-- WHAT YOU ARE ASKED TO DO --
Look through the data and write out every line with the word "Hcons" in it.
#### MATERIAL FOR THIS EXERCISE ####
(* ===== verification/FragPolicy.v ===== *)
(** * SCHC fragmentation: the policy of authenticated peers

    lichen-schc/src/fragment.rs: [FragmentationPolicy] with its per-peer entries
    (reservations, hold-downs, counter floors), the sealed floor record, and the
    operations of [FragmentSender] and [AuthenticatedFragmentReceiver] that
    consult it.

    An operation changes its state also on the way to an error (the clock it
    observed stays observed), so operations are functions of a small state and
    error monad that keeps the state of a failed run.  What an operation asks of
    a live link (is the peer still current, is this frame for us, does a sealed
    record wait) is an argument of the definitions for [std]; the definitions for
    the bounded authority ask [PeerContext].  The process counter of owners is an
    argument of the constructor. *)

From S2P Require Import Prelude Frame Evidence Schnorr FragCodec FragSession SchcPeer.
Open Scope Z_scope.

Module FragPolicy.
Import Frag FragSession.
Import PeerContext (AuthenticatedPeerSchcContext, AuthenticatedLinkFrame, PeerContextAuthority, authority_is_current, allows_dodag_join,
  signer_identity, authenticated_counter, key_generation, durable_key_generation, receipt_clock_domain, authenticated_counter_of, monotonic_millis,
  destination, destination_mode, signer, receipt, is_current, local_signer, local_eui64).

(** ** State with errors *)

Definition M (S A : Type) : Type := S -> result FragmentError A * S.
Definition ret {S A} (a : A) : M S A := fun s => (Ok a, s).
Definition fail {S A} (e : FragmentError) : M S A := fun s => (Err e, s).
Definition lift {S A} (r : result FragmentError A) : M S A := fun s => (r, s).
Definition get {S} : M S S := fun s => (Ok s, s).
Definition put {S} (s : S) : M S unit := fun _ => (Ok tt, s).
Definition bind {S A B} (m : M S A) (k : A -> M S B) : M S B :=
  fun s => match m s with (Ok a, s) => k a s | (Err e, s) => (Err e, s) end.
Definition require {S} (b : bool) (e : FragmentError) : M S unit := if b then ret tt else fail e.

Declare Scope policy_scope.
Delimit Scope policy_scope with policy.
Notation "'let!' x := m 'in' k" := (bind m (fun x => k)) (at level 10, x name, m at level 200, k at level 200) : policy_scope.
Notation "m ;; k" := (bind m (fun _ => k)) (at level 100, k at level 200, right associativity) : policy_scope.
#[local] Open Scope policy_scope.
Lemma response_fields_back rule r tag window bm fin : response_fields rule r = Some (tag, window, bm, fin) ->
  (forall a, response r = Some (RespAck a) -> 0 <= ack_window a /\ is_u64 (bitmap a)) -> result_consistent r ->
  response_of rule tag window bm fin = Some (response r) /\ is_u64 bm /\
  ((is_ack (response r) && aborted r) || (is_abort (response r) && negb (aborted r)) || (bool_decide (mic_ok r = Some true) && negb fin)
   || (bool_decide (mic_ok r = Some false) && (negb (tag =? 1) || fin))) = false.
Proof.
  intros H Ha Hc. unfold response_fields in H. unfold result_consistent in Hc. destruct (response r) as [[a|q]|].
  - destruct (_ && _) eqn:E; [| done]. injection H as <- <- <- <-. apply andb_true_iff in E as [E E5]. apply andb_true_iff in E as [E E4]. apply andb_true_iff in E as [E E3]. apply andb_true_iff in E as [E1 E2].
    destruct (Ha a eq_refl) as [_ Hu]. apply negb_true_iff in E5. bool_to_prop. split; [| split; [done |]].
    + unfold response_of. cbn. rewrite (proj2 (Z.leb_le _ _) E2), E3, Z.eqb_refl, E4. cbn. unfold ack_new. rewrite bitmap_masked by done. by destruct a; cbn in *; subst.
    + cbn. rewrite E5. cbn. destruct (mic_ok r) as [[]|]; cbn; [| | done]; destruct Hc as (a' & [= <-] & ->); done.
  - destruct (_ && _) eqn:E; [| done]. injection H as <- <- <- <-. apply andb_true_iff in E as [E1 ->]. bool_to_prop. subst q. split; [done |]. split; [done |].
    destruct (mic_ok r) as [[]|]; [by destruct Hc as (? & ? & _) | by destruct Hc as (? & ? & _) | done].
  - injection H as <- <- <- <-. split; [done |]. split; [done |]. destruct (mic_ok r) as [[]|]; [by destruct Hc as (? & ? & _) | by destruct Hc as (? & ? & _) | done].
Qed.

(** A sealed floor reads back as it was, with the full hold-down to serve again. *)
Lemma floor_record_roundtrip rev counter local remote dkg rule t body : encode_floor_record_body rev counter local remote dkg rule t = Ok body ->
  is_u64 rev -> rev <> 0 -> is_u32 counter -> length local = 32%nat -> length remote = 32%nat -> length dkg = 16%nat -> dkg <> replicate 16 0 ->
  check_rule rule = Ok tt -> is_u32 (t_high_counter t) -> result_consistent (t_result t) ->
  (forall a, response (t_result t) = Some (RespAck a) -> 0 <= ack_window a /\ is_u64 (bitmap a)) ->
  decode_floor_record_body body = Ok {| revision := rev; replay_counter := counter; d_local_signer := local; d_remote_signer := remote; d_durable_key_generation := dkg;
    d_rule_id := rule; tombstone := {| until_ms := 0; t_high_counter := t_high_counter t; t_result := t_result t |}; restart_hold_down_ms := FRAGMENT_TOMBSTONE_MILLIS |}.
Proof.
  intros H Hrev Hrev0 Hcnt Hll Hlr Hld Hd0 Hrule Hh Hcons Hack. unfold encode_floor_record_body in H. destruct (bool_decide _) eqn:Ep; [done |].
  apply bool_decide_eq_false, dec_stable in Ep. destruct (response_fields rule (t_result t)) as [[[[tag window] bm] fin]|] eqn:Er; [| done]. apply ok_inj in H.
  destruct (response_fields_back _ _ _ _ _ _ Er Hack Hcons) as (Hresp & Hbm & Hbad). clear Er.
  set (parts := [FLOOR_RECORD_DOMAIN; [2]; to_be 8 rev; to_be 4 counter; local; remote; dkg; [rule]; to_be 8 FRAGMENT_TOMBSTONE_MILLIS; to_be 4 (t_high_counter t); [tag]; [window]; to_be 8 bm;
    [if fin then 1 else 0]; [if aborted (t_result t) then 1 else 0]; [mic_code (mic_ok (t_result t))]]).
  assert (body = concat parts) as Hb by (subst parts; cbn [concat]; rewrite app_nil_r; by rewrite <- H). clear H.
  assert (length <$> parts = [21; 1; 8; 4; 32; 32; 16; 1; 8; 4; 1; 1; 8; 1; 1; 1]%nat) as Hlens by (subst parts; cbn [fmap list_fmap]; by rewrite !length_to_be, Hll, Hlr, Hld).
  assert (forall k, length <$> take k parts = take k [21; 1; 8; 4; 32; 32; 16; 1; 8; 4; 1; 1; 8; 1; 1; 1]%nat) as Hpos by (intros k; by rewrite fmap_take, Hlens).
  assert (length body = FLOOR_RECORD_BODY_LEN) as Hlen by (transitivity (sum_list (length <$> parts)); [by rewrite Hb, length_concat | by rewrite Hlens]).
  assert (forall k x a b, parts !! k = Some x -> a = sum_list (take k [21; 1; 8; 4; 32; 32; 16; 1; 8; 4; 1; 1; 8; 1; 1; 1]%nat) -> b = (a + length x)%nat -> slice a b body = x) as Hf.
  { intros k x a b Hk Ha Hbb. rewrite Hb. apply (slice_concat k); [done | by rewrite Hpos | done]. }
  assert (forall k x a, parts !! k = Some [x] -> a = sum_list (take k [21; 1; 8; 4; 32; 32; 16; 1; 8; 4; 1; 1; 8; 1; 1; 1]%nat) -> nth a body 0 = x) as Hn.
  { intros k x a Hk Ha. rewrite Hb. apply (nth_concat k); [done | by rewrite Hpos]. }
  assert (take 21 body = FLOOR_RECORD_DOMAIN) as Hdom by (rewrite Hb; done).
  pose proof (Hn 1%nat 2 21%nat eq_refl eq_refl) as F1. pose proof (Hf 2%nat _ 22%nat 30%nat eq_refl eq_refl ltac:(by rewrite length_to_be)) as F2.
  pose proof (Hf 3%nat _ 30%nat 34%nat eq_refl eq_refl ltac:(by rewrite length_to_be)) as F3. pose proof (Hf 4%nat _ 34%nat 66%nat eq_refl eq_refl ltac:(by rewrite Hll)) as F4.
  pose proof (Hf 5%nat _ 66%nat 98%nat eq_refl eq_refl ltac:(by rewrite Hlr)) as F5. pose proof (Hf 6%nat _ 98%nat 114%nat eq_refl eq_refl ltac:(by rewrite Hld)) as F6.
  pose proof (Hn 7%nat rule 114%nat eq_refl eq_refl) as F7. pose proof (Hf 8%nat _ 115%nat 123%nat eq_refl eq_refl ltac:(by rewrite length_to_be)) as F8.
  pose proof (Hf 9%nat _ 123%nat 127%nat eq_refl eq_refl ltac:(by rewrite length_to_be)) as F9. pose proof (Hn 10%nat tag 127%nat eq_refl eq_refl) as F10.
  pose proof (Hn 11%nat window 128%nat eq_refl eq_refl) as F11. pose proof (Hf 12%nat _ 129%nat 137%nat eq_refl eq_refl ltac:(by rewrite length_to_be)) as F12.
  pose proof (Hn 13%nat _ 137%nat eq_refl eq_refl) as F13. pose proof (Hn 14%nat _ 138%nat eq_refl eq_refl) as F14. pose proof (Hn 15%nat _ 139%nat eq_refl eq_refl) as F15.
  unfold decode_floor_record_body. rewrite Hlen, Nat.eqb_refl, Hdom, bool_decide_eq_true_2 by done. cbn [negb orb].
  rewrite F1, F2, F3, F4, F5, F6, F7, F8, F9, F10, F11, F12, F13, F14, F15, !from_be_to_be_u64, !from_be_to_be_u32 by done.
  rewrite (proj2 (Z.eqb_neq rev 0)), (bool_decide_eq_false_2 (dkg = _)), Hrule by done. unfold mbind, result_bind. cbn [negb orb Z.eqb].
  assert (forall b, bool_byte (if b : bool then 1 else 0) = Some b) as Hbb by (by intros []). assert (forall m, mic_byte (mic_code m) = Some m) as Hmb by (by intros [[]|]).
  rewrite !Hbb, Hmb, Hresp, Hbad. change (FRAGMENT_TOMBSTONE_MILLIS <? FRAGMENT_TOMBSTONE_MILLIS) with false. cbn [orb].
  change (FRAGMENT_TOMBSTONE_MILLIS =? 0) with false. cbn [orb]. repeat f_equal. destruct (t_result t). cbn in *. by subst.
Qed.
####
-- ANSWER TO THIS EXERCISE --
  intros H Hrev Hrev0 Hcnt Hll Hlr Hld Hd0 Hrule Hh Hcons Hack. unfold encode_floor_record_body in H. destruct (bool_decide _) eqn:Ep; [done |].
  destruct (response_fields_back _ _ _ _ _ _ Er Hack Hcons) as (Hresp & Hbm & Hbad). clear Er.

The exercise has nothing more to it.